- Exercise objective -
In the data below, locate each line with the word "autocorr" and list it.

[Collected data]

(** X3: inserting a key that is not in its shard, while the shard holds
    fewer keys than its capacity, evicts nothing: the key goes to the head
    of the recency order, the other keys keep their order, the key is
    stored with the given value and every other stored value is as it
    was. *)
Theorem insert_with_room c key val hint ks cap :
  reachable hash c →
  contains hash key hint c = Some false →
  recency (bucketIndex hash key hint c) c = Some ks →
  capacities c !! Z.to_nat (bucketIndex hash key hint c) = Some cap →
  Z.of_nat (length ks) < cap →
  ∃ c', insert hash key val hint c = Some c' ∧
    recency (bucketIndex hash key hint c) c' = Some (key :: ks) ∧
    stored key (bucketIndex hash key hint c) c' = Some val ∧
    (∀ k, k ≠ key → stored k (bucketIndex hash key hint c) c'
                     = stored k (bucketIndex hash key hint c) c).
Proof.
  intros Hwf%reachable_wf Hc Hks Hcap Hlen.
  destruct (insert_absent_cache c key val hint Hwf Hc)
    as (b & l' & Hb & Hbwf & Hk & Hins & _ & Hwf' & _ & Hkeys & Hv & Hvals).
  set (i := bucketIndex hash key hint c) in *.
  unfold recency in Hks. rewrite Hb in Hks. injection Hks as <-.
  unfold capacities in Hcap. unfold bucket_at in Hb.
  rewrite list_lookup_fmap, Hb in Hcap. injection Hcap as Hcap.
  unfold LRU.capacity in Hcap. fold (bucket_at i c) in Hb.
  rewrite Hcap, take_ge in Hkeys by lia.
  eexists. split; [done|].
  rewrite (recency_set _ _ _ _ Hb). simpl. split; [by rewrite Hkeys|].
  split; [by rewrite (stored_set _ _ _ _ _ Hb)|].
  intros k Hne. rewrite (stored_set _ _ _ _ _ Hb). unfold stored.
  rewrite Hb. simpl. destruct (decide (k ∈ LRU.keys (Bucket.lru_ b))) as [Hin|Hin].
  - apply Hvals; [|done]. rewrite Hkeys. by right.
  - rewrite !value_absent; [done|apply Hbwf|done|apply Hwf'|].
    rewrite Hkeys. by apply not_elem_of_cons.
Qed.

(** X4: inserting a key that is not in its shard, while the shard is full,
    evicts the key at the tail of the recency order and no other: the new
    key goes to the head, the remaining keys keep their order and their
    values, and the evicted key has no stored value any more. *)
Theorem insert_when_full c key val hint ks cap :
  reachable hash c →
  contains hash key hint c = Some false →
  recency (bucketIndex hash key hint c) c = Some ks →
  capacities c !! Z.to_nat (bucketIndex hash key hint c) = Some cap →
  Z.of_nat (length ks) = cap →
  ∃ c' ks' old, ks = ks' ++ [old] ∧
    insert hash key val hint c = Some c' ∧
    recency (bucketIndex hash key hint c) c' = Some (key :: ks') ∧
    stored key (bucketIndex hash key hint c) c' = Some val ∧
    stored old (bucketIndex hash key hint c) c' = None ∧
    (∀ k, k ≠ key → k ≠ old →
          stored k (bucketIndex hash key hint c) c'
          = stored k (bucketIndex hash key hint c) c).
Proof.
  intros Hwf%reachable_wf Hc Hks Hcap Hlen.
  destruct (insert_absent_cache c key val hint Hwf Hc)
    as (b & l' & Hb & Hbwf & Hk & Hins & _ & Hwf' & _ & Hkeys & Hv & Hvals).
  set (i := bucketIndex hash key hint c) in *.
  unfold recency in Hks. rewrite Hb in Hks. injection Hks as <-.
  unfold capacities in Hcap. unfold bucket_at in Hb.
  rewrite list_lookup_fmap, Hb in Hcap. injection Hcap as Hcap.
  unfold LRU.capacity in Hcap. fold (bucket_at i c) in Hb.
  pose proof (LRU.wf_capacity _ Hbwf) as Hpos.
  destruct (last (LRU.keys (Bucket.lru_ b))) as [old|] eqn:Hlast.
  2:{ apply last_None in Hlast. rewrite Hlast in Hlen. simpl in Hlen. lia. }
  apply last_Some in Hlast as [ks' Hsplit].
  pose proof (LRU.linked_keys _ (LRU.wf_linked _ Hbwf)) as Hnd.
  fold (LRU.keys (Bucket.lru_ b)) in Hnd.
  rewrite Hsplit in Hlen, Hnd, Hk. rewrite length_app in Hlen. simpl in Hlen.
  apply NoDup_app in Hnd as (_ & Hnd & _).
  rewrite Hsplit, take_app_length' in Hkeys by lia.
  assert (old ∉ LRU.keys l') as Hold.
  { rewrite Hkeys. apply not_elem_of_cons. split.
    - intros ->. apply Hk. apply elem_of_app. right. by left.
    - intros Hin. apply (Hnd old Hin). by left. }
  exists (set_bucket i (Bucket.mk l') c), ks', old.
  split; [done|]. split; [done|].
  rewrite (recency_set _ _ _ _ Hb). simpl. split; [by rewrite Hkeys|].
  rewrite !(stored_set _ _ _ _ _ Hb). simpl. split; [done|].
  split; [apply value_absent; [apply Hwf'|done]|].
  intros k Hne Hne'. rewrite (stored_set _ _ _ _ _ Hb). unfold stored.
  rewrite Hb. simpl. destruct (decide (k ∈ ks')) as [Hin|Hin].
  - apply Hvals; [|done]. rewrite Hkeys. by right.
  - rewrite !value_absent; [done|apply Hbwf| |apply Hwf'|].
    + rewrite Hsplit. intros [?|Hx%list_elem_of_singleton]%elem_of_app; done.
    + rewrite Hkeys. by apply not_elem_of_cons.
Qed.
(** *** The backward walk along a chain *)

Lemma link_continuing_edge h h' :
  hop_ok last_level g shortcut h → hop_ok last_level g shortcut h' →
  hop_link h h' →
  continuing_edge (h_tile h') (hop_id h') (h_node h') = Some (Some (h_opp h)).
Proof.
  intros Hok Hok' Hlink.
  destruct (lk_opp _ _ Hlink) as (jo & Hjo & Hopp).
  assert (jo ≠ h_pos h') as Hdiff.
  { intros ->. rewrite (ok_pos _ _ _ _ Hok') in Hopp. injection Hopp as Heq.
    apply (lk_onward _ _ Hlink). unfold h_to. rewrite Heq. apply Hok. }
  unfold continuing_edge. rewrite (ok_run _ _ _ _ Hok'). simpl.
  rewrite continuing_edge_loop_spec.
  rewrite (continuing_edges_only _ _ _ jo (h_opp h)); [done|done| |].
  - rewrite skipped_split, (ok_opp_base _ _ _ _ Hok), orb_false_r.
    apply N.eqb_neq. simpl. unfold h_idx. lia.
  - intros j de Hj Hne. rewrite skipped_split.
    destruct (decide (j = h_pos h')) as [->|Hne'].
    + simpl. unfold h_idx. by rewrite N.eqb_refl.
    + rewrite (lk_only _ _ Hlink j de Hj) by (done || lia).
      apply orb_true_r.
Qed.

Lemma link_tiles h h' :
  hop_ok last_level g shortcut h → hop_ok last_level g shortcut h' →
  hop_link h h' → h_totile h = h_tile h'.
Proof.
  intros Hok Hok' Hlink.
  pose proof (ok_totile _ _ _ _ Hok) as H1.
  pose proof (ok_tile _ _ _ _ Hok') as H2.
  rewrite (lk_node _ _ Hlink) in H2. congruence.
Qed.

Lemma walk_back h rest (k : nat) hk fuel :
  chain_wf last_level g s shortcut h rest →
  (h :: rest) !! S k = Some hk →
  (S k ≤ fuel)%nat →
  GetShortcut_walk fuel g (h_tile hk) (hop_id hk) (h_node hk)
  = Some (superseded_position h).
Proof.
  intros [Hhd Hoks Hl Hsum Hfit]. revert hk fuel.
  induction k as [|k IH]; intros hk fuel Hk Hfuel.
  - destruct fuel as [|fuel]; [lia|].
    pose proof (proj1 (Forall_lookup _ _) Hoks 0%nat h eq_refl) as Hok.
    pose proof (proj1 (Forall_lookup _ _) Hoks 1%nat hk Hk) as Hokk.
    pose proof (chain_links_lookup _ _ _ 0%nat h hk Hl eq_refl Hk) as Hlink.
    simpl. rewrite (link_continuing_edge h hk) by done. simpl.
    rewrite (hop_step Hok).
    + pose proof (chain_head_mark h Hhd) as Hm. apply N.eqb_neq in Hm.
      by rewrite Hm.
    + intros Hlv. rewrite <- (link_tiles h hk) by done. by apply Hok.
  - destruct fuel as [|fuel]; [lia|].
    destruct (lookup_lt_is_Some_2 (h :: rest) (S k)) as [hp Hp].
    { apply lookup_lt_Some in Hk. lia. }
    destruct (lookup_lt_is_Some_2 (h :: rest) k) as [hpp Hpp].
    { apply lookup_lt_Some in Hk. lia. }
    pose proof (proj1 (Forall_lookup _ _) Hoks _ _ Hp) as Hokp.
    pose proof (proj1 (Forall_lookup _ _) Hoks _ _ Hk) as Hokk.
    pose proof (chain_links_lookup _ _ _ _ _ _ Hl Hp Hk) as Hlink.
    pose proof (chain_links_lookup _ _ _ _ _ _ Hl Hpp Hp) as Hlinkp.
    simpl. rewrite (link_continuing_edge hp hk) by done. simpl.
    rewrite (hop_step Hokp).
    + rewrite (lk_plain _ _ Hlinkp). simpl. apply IH; [done|lia].
    + intros Hlv. rewrite <- (link_tiles hp hk) by done. by apply Hokp.
Qed.
(** C1, amended: for every groupby query that requests at least one function,
    the fast path is chosen exactly by the rule of the spec in its priority
    order, where the number of key-groups compared with the ceiling is the
    number of categories of the key when the key is a single categorical
    column (tested by [determine_groupby_strategy]) and the global number of
    distinct key rows otherwise (tested by [compute_categorical_index]). *)
Theorem exscan_strategy_rule (ceiling : Z) (in_table : Exscan.table_info)
    (num_keys : Z) (ftypes : list Bodo_FTypes) (func_offsets : list Z)
    (input_has_index : bool) (n_rows_full : Z) :
  Exscan.requested_functions in_table num_keys ftypes func_offsets
    input_has_index <> [] ->
  Exscan.exscan_fast_path_chosen ceiling in_table num_keys ftypes func_offsets
    input_has_index n_rows_full
  = Exscan.spec_eligible ceiling
      (Exscan.requested_functions in_table num_keys ftypes func_offsets
         input_has_index)
      (Exscan.operand_columns in_table num_keys input_has_index)
      (Exscan.key_groups_compared in_table num_keys n_rows_full).
Proof.
  intros Hne. unfold Exscan.exscan_fast_path_chosen.
  rewrite determine_groupby_strategy_cases. cbv zeta.
  unfold Exscan.spec_eligible, Exscan.key_groups_compared,
    Exscan.compute_categorical_index_gives_up.
  destruct (existsb (fun f => negb (Exscan.is_cumulative f)) _) eqn:Hnc;
    [reflexivity|].
  rewrite (all_cumulative_nonempty _ Hne Hnc). cbn [negb].
  destruct (existsb (fun c => negb (Exscan.is_arithmetic c)) _);
    [reflexivity|].
  destruct (Z.ltb_spec 1 num_keys) as [Hk|Hk].
  - assert (Hle : (num_keys <=? 1)%Z = false) by (apply Z.leb_gt; lia).
    destruct in_table as [|key rest]; cbn.
    + now destruct (ceiling <? n_rows_full)%Z.
    + rewrite Hle. cbn. now destruct (ceiling <? n_rows_full)%Z.
  - assert (Hle : (num_keys <=? 1)%Z = true) by (apply Z.leb_le; lia).
    destruct in_table as [|key rest]; cbn.
    + now destruct (ceiling <? n_rows_full)%Z.
    + rewrite Hle. cbn [andb].
      destruct (bool_decide (Exscan.arr_type key = CATEGORICAL)); cbn.
      * now destruct (ceiling <? Exscan.num_categories key)%Z.
      * now destruct (ceiling <? n_rows_full)%Z.
Qed.
(** *** [autocorr] (lines 99-123) *)

Definition autocorr (a v : np.ndarray R) : result (np.ndarray R) :=
  if (1 <? np.ndim a)%nat
  then Raise (ValueError "Only 1D objects expected for a")
  else if (1 <? np.ndim v)%nat
  then Raise (ValueError "Only 1D objects expected for v")
  else
    let a_mean := np.mean (np.flat a) in
    let a_std := np.std (np.flat a) in
    a_len <- np.len a ;;
    let a := np.map_array (fun x => (x - a_mean) / (a_std * IZR a_len)) a in
    let v_mean := np.mean (np.flat v) in
    let v_std := np.std (np.flat v) in
    let v := np.map_array (fun x => (x - v_mean) / v_std) v in
    corr <- np.correlate a v ;;
    Ok corr.

(** *** [smooth_ts] (lines 127-153) *)

Equations? smooth_loop (ts : list R) (window n i : Z) (ts_smooth : list R)
  : result (list R) by wf (Z.to_nat (n - window + 1 - i)) lt :=
  smooth_loop ts window n i ts_smooth with inspect (i + window <=? n)%Z := {
    | exist _ true Hc =>
        match np.setitem ts_smooth i
                (np.mean (np.slice ts i (i + window))) with
        | Ok ts_smooth' => smooth_loop ts window n (i + 1) ts_smooth'
        | Raise e => Raise e
        end
    | exist _ false _ => Ok ts_smooth
  }.
Proof. apply Z.leb_le in Hc. lia. Qed.

(** [window] is an [int], so the [isinstance] test passes. *)
Definition smooth_ts (ts : np.ndarray R) (window : Z)
  : result (np.ndarray R) :=
  if (1 <? np.ndim ts)%nat
  then Raise (ValueError "Expected 1D vector for ts")
  else
    n <- np.len ts ;;
    let ns := (n - window + 1)%Z in
    ts_smooth <- np.empty ns ;;
    ts_smooth <- smooth_loop (np.flat ts) window n 0 ts_smooth ;;
    Ok (np.array ts_smooth).

(** *** [run_corr] (lines 157-189) *)

Equations? run_corr_loop (arr1 arr2 : list R) (window_size a1 i : Z)
    (run_corr_arr : list R)
  : result (list R) by wf (Z.to_nat (a1 - window_size + 1 - i)) lt :=
  run_corr_loop arr1 arr2 window_size a1 i run_corr_arr
    with inspect (i + window_size - 1 <? a1)%Z := {
    | exist _ true Hc =>
        let i_start := i in
        let i_end := (i + window_size - 1)%Z in
        match np.corrcoef (np.slice arr1 i_start i_end)
                          (np.slice arr2 i_start i_end) with
        | Ok corr =>
            match np.setitem run_corr_arr i corr with
            | Ok run_corr_arr' =>
                run_corr_loop arr1 arr2 window_size a1 (i + 1) run_corr_arr'
            | Raise e => Raise e
            end
        | Raise e => Raise e
        end
    | exist _ false _ => Ok run_corr_arr
  }.
Proof. apply Z.ltb_lt in Hc. lia. Qed.
(* ===== verification/_CoqProject ===== *)
-Q . S2P
Prelude.v
StdString.v
CppInt.v
BtTransport.v
Preprocessor.v
Expansion.v
CppFunction.v
CppAlloc.v
CppParse.v
(** A request: [std::length_error] above [max_size()], [std::bad_alloc]
    when the allocator refuses. *)
Definition request (r : req) : AllocM H unit := fun h =>
  if (string_max_size <? N.of_nat (req_size r))%N then (RThrow LengthError, h)
  else match match r with RNew n => allocate n h | RGrow m n => grow m n h end with
       | Some h' => (ROk tt, h')
       | None => (RThrow BadAlloc, h)
       end.

(** A new [std::string] holding [s]. *)
Definition new_string (s : string) : AllocM H string := request (RNew (String.length s));; mret s.

(** The evaluation of an expression; [ord] gives the order each [+]
    evaluates its operands in. *)
Fixpoint eval_a (ord : expr -> eval_order) (rho : string -> option value) (e : expr)
    : AllocM H value :=
  match e with
  | EVar x => lift_opt (rho x)
  | EIntLit z => mret (VInt z)
  | EStrLit s => mret (VCharArray s)
  | EString e' =>
      v ← eval_a ord rho e'; s ← lift_opt (string_operand v);
      s' ← new_string s; mret (VString s')
  | EToString e' =>
      v ← eval_a ord rho e';
      match v with
      | VInt z => s ← new_string (int_to_string z); mret (VString s)
      | _ => stuck
      end
  | EAdd e1 e2 =>
      '(v1, v2) ← operands (ord e) (eval_a ord rho e1) (eval_a ord rho e2);
      s ← lift_opt (add_operands v1 v2);
      request (match reused_buffer e1 e2 v1 v2 with
               | Some m => RGrow m (String.length s)
               | None => RNew (String.length s)
               end);;
      mret (VString s)
  end.

Definition run_from_a (exec : stmt -> AllocM H outcome) : nat -> list stmt -> AllocM H outcome :=
  fix run k l :=
    match l with
    | [] => mret Normal
    | s :: l' =>
        match k with
        | S k' => run k' l'
        | O => oc ← exec s; match oc with Normal => run O l' | _ => mret oc end
        end
    end.

Fixpoint exec_a (ord : expr -> eval_order) (rho : string -> option value) (s : stmt)
    : AllocM H outcome :=
  match s with
  | SReturn e => v ← eval_a ord rho e; mret (Returned v)
  | SCase _ s' | SDefault s' => exec_a ord rho s'
  | SSwitch c body =>
      v ← eval_a ord rho c;
      match v with
      | VInt z =>
          match switch_target z body with
          | Some i => run_from_a (exec_a ord rho) i body
          | None => mret Normal
          end
      | _ => stuck
      end
  end.

(** [return]'s conversion: a literal becomes a new [std::string]; a
    [std::string] is moved. *)
Definition convert_return_a (t : cpp_type) (v : value) : AllocM H value :=
  match t, v with
  | TString, VCharArray s => s' ← new_string s; mret (VString s')
  | _, _ => lift_opt (convert_return t v)
  end.

Definition call_a (ord : expr -> eval_order) (f : function_def) (arg : value) : AllocM H value :=
  oc ← run_from_a (exec_a ord (bind_param (fn_param f) arg)) 0 (fn_body f);
  match oc with
  | Returned v => convert_return_a (fn_return f) v
  | _ => stuck
  end.

(** A sequence of requests. *)
Fixpoint requests (rs : list req) : AllocM H unit :=
  match rs with [] => mret tt | r :: rs' => request r;; requests rs' end.
End Alloc.

(** The two [+] of lines 36-37. *)
Definition unknown_prefix_sum : expr :=
  EAdd (EString (EStrLit "UNKNOWN[")) (EToString (EVar "transport")).
Definition unknown_label_sum : expr := EAdd unknown_prefix_sum (EString (EStrLit "]")).

(** The storage requests of [bt_transport_text] on [t]: the label for a
    named code; else [std::string("UNKNOWN[")] and [std::to_string] in the
    order of the inner [+], the inner [+] growing the first to [8 + d]
    characters, [std::string("]")] before or after all of these by the
    order of the outer [+], and the outer [+] growing the result to
    [9 + d]. *)
Definition bt_requests {word : word.word 8} {its : IntToString}
    (ord : expr -> eval_order) (t : tBT_TRANSPORT) : list req :=
  match switch_lookup bt_transport_text_cases (promote t) with
  | Some s => [RNew (String.length s)]
  | None =>
      let d := String.length (int_to_string (promote t)) in
      let inner := match ord unknown_prefix_sum with
                   | LeftFirst => [RNew 8; RNew d]
                   | RightFirst => [RNew d; RNew 8]
                   end ++ [RGrow 8 (8 + d)] in
      match ord unknown_label_sum with
      | LeftFirst => inner ++ [RNew 1]
      | RightFirst => RNew 1 :: inner
      end ++ [RGrow (8 + d) (9 + d)]
  end%nat.

(** Allocators. *)

(** Only a small-string buffer of [c] characters, no heap. *)
Definition sso_allocator (c : nat) (max : N) : StringAllocator unit := {|
  string_max_size := max;
  allocate n h := if Nat.leb n c then Some h else None;
  grow m n h := if Nat.leb n c then Some h else None
|}.

(** ** The requests of lines 30-39 *)

(** Case analysis on the storage requests of a computation, outermost
    first, after normalising the lengths of concatenations. *)
Ltac request_cases :=
  repeat (rewrite ?str_length_append; cbn [String.length Nat.add]; rewrite ?Nat.add_1_r;
          match goal with
          | |- context [request ?r ?h] => destruct (request r h) as [[[]|?x|] ?h']; cbn
          end).

Section Requests.
Context {H : Type} {alloc : StringAllocator H} {its : IntToString}.

(** The monadic counterpart of [switch_cases_run]. *)
Lemma switch_cases_run_a (ord : expr -> eval_order) (rho : string -> option value) (z : Z)
    (cs : list switch_case) (d : stmt) (h : H) :
  has_case z d = false -> has_default d = true ->
  match switch_target z (map case_stmt cs ++ [d]) with
  | Some i => run_from_a (exec_a ord rho) i (map case_stmt cs ++ [d])
  | None => mret Normal
  end h =
  match switch_lookup cs z with
  | Some s => (ROk (Returned (VCharArray s)), h)
  | None => (oc ← exec_a ord rho d; match oc with Normal => mret Normal | _ => mret oc end) h
  end.
Proof.
  intros Hc Hd. induction cs as [|c cs IH]; cbn [map app switch_lookup].
  - unfold switch_target. cbn [find_index]. now rewrite Hc, Hd.
  - destruct (case_label c =? z)%Z eqn:E.
    + unfold switch_target. cbn [find_index]. rewrite case_stmt_has_case, E. reflexivity.
    + rewrite switch_target_skip by (rewrite ?case_stmt_has_case; auto).
      destruct (switch_target z (map case_stmt cs ++ [d])); exact IH.
Qed.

- Reply -
(** *** [autocorr] (lines 99-123) *)
Definition autocorr (a v : np.ndarray R) : result (np.ndarray R) :=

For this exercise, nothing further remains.